Filter the material below down to the lines containing the word "Import".
○ ○ ○
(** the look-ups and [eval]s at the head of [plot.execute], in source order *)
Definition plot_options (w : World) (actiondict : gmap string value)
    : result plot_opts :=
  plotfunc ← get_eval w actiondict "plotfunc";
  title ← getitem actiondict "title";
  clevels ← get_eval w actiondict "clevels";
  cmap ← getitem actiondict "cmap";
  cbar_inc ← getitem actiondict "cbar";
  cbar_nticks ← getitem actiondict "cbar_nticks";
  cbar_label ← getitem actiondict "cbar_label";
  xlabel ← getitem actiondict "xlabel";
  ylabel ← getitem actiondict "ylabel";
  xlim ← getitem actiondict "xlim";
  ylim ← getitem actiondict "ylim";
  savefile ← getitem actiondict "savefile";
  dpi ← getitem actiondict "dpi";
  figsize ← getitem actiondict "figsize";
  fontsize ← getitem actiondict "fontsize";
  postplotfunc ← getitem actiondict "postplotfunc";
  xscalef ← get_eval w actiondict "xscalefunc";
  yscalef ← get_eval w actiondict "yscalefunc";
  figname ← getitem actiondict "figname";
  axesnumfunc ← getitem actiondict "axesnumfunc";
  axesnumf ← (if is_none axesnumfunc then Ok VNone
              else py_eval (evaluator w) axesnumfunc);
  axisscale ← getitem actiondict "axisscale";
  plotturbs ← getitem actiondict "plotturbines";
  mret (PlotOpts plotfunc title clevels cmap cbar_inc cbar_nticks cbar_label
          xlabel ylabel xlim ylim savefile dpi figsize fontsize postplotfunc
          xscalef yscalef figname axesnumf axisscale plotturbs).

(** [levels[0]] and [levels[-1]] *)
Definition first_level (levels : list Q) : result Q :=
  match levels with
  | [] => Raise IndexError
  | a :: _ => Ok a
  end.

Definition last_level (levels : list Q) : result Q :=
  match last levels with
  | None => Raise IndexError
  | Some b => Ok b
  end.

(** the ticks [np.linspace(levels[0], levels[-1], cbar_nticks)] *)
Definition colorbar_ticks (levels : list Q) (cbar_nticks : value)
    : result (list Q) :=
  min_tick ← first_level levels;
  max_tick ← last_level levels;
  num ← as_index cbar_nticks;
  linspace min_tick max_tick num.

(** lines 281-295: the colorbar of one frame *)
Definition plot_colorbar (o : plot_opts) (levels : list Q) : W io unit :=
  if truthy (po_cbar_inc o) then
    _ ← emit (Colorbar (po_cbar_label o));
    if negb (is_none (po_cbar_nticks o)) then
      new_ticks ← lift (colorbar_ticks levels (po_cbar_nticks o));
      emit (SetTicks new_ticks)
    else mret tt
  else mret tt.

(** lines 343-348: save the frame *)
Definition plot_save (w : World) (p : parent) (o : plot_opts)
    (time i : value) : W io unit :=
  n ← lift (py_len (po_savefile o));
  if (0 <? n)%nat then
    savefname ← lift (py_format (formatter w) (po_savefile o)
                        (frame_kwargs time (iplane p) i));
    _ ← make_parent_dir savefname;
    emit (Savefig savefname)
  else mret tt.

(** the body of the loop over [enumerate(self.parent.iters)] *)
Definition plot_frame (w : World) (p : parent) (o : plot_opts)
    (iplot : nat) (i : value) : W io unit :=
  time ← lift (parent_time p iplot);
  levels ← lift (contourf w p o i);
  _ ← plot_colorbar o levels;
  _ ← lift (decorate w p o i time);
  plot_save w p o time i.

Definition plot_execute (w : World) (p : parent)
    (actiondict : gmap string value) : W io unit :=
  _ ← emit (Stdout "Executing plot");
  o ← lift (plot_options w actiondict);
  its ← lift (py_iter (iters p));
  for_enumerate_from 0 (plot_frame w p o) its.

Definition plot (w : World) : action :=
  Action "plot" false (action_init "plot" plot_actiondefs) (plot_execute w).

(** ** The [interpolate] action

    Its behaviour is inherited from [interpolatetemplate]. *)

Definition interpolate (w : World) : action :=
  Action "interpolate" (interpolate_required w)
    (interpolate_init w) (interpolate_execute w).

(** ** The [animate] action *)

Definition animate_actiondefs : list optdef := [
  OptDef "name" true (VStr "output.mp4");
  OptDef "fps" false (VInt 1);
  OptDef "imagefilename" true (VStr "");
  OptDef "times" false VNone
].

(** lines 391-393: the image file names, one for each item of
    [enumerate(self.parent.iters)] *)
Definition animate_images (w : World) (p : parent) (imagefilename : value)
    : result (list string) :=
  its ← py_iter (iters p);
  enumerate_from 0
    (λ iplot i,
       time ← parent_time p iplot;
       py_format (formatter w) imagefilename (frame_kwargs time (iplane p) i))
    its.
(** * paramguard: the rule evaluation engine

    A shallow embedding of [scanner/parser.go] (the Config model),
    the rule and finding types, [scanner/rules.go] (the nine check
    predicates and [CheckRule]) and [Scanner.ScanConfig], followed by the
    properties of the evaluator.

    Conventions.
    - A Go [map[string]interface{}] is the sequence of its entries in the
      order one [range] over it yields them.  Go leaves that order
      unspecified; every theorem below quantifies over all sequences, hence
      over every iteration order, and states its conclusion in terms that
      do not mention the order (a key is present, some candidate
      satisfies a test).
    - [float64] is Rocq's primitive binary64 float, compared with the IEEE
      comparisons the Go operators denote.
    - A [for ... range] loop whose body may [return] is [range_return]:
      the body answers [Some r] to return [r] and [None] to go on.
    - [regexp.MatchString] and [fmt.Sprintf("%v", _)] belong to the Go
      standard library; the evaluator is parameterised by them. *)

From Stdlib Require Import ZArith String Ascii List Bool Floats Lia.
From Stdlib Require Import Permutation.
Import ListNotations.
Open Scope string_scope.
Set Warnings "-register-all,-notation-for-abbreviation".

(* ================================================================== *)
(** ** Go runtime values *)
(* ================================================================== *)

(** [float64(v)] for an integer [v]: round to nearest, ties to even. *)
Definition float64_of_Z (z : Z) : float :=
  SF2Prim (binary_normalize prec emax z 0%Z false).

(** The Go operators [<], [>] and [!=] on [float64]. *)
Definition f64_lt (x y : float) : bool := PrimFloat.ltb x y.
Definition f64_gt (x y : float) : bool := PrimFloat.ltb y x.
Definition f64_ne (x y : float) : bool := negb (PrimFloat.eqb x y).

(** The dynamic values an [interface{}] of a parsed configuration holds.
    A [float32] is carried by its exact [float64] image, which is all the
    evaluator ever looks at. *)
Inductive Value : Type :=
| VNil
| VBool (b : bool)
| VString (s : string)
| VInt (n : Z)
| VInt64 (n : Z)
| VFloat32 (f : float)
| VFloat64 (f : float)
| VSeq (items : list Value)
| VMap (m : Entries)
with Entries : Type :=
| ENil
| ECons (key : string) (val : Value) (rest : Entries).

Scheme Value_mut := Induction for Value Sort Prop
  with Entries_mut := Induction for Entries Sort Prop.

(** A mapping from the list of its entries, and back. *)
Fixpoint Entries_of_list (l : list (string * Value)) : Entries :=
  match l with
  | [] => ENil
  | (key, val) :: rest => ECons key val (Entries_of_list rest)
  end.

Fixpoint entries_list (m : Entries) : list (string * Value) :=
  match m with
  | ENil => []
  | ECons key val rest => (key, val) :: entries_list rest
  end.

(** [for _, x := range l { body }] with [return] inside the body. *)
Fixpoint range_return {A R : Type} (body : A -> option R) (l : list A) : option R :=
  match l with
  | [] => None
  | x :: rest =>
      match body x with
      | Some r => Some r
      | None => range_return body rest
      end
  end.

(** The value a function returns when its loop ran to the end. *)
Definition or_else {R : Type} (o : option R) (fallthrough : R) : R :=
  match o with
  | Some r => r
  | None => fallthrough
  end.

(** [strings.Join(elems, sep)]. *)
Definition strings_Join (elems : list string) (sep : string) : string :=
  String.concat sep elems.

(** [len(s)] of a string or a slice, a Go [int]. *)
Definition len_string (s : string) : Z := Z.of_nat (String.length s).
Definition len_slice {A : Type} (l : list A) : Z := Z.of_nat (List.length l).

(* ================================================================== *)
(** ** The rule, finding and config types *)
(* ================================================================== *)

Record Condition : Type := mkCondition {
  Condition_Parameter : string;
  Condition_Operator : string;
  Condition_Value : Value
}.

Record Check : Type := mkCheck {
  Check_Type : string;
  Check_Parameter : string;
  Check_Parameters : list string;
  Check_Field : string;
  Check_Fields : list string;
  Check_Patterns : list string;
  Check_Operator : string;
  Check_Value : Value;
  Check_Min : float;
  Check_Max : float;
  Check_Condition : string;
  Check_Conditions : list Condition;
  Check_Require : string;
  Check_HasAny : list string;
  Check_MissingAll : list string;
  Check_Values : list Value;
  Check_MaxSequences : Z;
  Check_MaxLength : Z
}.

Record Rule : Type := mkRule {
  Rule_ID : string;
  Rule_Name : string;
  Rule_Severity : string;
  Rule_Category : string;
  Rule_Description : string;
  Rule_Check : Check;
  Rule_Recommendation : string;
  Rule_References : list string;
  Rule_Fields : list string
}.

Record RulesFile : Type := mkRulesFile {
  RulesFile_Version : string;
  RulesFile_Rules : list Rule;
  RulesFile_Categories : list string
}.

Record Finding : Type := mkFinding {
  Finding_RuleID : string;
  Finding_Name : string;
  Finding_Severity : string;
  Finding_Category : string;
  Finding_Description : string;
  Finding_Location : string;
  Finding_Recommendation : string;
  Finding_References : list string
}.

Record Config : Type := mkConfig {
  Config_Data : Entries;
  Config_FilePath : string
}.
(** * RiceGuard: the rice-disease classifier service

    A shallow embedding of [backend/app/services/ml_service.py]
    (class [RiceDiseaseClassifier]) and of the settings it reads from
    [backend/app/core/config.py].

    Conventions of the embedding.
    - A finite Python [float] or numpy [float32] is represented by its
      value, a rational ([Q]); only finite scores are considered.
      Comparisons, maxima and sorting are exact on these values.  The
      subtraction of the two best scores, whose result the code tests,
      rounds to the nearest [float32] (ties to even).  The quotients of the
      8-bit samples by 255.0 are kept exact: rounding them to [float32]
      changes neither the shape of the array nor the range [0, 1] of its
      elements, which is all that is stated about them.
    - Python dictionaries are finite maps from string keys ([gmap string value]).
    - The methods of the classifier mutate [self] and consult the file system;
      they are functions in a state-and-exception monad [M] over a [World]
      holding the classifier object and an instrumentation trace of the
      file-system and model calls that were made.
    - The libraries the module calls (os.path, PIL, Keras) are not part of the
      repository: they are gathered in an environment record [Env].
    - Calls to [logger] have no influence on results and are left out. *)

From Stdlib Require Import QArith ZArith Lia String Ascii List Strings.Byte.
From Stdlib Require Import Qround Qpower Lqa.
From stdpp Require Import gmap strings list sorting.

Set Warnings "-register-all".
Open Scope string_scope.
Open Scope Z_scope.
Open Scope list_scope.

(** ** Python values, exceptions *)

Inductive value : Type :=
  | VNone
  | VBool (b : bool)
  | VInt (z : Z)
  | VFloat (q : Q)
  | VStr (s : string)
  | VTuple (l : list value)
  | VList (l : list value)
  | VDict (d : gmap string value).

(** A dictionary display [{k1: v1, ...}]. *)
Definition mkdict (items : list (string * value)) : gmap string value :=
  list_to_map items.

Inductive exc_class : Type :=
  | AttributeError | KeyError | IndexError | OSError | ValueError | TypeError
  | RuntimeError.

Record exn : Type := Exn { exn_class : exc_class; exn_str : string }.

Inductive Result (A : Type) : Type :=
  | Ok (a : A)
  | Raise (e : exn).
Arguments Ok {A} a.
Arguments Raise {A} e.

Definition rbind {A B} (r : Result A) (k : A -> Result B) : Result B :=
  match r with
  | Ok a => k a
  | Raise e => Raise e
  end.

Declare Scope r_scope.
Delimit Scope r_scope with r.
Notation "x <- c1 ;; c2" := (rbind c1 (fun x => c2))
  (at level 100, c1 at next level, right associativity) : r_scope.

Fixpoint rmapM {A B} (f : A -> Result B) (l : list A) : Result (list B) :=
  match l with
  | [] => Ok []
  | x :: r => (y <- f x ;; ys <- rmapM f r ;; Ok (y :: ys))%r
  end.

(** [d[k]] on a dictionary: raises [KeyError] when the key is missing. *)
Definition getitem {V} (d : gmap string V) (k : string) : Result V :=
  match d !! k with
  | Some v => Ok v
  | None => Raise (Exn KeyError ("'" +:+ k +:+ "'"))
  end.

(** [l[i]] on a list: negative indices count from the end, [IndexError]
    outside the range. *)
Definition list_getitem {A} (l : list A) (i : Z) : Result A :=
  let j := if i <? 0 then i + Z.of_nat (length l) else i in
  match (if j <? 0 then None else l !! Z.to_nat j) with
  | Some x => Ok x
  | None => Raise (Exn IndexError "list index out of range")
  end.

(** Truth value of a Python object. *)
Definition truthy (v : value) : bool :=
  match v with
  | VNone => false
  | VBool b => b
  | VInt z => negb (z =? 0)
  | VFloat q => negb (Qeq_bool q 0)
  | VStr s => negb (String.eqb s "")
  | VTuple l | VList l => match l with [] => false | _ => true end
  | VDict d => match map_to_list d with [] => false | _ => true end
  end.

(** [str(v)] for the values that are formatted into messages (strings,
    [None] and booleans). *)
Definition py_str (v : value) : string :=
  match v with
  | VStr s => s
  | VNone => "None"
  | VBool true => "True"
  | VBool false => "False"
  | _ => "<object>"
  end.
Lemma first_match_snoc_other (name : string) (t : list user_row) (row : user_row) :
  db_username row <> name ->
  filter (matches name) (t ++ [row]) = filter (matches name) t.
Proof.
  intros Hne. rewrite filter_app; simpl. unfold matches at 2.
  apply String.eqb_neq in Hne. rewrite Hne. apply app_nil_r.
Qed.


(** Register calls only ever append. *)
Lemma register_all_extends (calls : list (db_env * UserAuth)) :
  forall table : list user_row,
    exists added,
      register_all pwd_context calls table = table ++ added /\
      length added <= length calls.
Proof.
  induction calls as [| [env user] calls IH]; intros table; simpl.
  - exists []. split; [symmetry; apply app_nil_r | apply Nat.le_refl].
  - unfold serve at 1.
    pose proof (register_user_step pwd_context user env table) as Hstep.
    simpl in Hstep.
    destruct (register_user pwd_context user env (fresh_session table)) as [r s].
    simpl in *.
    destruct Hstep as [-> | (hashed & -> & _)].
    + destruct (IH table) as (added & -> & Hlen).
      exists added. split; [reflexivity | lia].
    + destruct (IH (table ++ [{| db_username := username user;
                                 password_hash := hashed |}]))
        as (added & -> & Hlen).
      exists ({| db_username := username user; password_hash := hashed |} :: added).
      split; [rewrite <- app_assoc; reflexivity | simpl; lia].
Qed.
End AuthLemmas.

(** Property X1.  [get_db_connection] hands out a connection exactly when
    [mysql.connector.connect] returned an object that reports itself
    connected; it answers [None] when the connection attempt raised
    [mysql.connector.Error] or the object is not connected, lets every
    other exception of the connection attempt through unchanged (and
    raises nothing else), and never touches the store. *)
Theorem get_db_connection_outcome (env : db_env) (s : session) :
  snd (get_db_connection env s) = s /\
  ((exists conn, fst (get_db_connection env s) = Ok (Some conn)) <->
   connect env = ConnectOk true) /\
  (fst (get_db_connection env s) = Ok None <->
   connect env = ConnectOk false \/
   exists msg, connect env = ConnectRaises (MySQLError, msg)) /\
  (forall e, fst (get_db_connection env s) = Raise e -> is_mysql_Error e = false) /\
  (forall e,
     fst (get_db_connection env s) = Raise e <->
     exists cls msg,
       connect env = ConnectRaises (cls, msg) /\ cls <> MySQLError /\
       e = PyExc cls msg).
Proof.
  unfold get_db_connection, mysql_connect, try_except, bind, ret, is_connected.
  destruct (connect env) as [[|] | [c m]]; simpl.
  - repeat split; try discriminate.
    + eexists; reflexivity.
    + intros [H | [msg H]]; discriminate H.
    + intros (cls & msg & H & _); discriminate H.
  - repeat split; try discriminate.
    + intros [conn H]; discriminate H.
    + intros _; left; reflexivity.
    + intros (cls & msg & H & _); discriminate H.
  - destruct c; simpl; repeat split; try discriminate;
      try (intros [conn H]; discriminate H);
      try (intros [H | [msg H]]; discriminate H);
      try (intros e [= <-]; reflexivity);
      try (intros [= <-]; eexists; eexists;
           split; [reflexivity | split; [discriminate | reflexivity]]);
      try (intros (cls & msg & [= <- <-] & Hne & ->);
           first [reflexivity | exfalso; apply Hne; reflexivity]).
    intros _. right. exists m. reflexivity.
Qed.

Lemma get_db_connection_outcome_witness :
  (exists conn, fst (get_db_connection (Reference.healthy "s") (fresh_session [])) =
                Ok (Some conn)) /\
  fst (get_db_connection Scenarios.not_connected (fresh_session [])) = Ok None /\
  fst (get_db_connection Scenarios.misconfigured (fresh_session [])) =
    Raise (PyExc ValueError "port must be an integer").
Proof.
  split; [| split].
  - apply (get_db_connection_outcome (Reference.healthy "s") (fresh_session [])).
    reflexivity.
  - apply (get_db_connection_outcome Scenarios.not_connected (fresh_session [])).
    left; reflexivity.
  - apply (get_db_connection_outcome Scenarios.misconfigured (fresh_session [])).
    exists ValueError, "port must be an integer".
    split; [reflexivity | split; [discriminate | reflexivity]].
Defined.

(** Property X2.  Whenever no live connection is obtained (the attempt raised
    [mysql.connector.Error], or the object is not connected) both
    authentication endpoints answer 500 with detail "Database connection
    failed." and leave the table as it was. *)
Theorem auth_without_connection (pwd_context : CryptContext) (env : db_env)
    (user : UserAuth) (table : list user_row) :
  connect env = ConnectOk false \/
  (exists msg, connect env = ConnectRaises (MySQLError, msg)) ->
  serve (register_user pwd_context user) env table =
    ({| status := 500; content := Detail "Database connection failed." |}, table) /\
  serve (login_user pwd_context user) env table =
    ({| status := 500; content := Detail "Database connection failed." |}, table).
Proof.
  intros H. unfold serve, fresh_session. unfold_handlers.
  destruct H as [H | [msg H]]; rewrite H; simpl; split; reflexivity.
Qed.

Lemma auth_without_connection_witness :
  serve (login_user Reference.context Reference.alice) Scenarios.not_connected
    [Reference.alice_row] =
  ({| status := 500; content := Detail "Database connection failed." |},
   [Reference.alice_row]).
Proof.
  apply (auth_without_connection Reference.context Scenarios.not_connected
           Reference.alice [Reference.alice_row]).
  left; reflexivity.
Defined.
○ ○ ○
Solution to this task —
From Stdlib Require Import ZArith String Ascii List Bool Floats Lia.
From Stdlib Require Import Permutation.
Import ListNotations.
From Stdlib Require Import QArith ZArith Lia String Ascii List Strings.Byte.
From Stdlib Require Import Qround Qpower Lqa.
From stdpp Require Import gmap strings list sorting.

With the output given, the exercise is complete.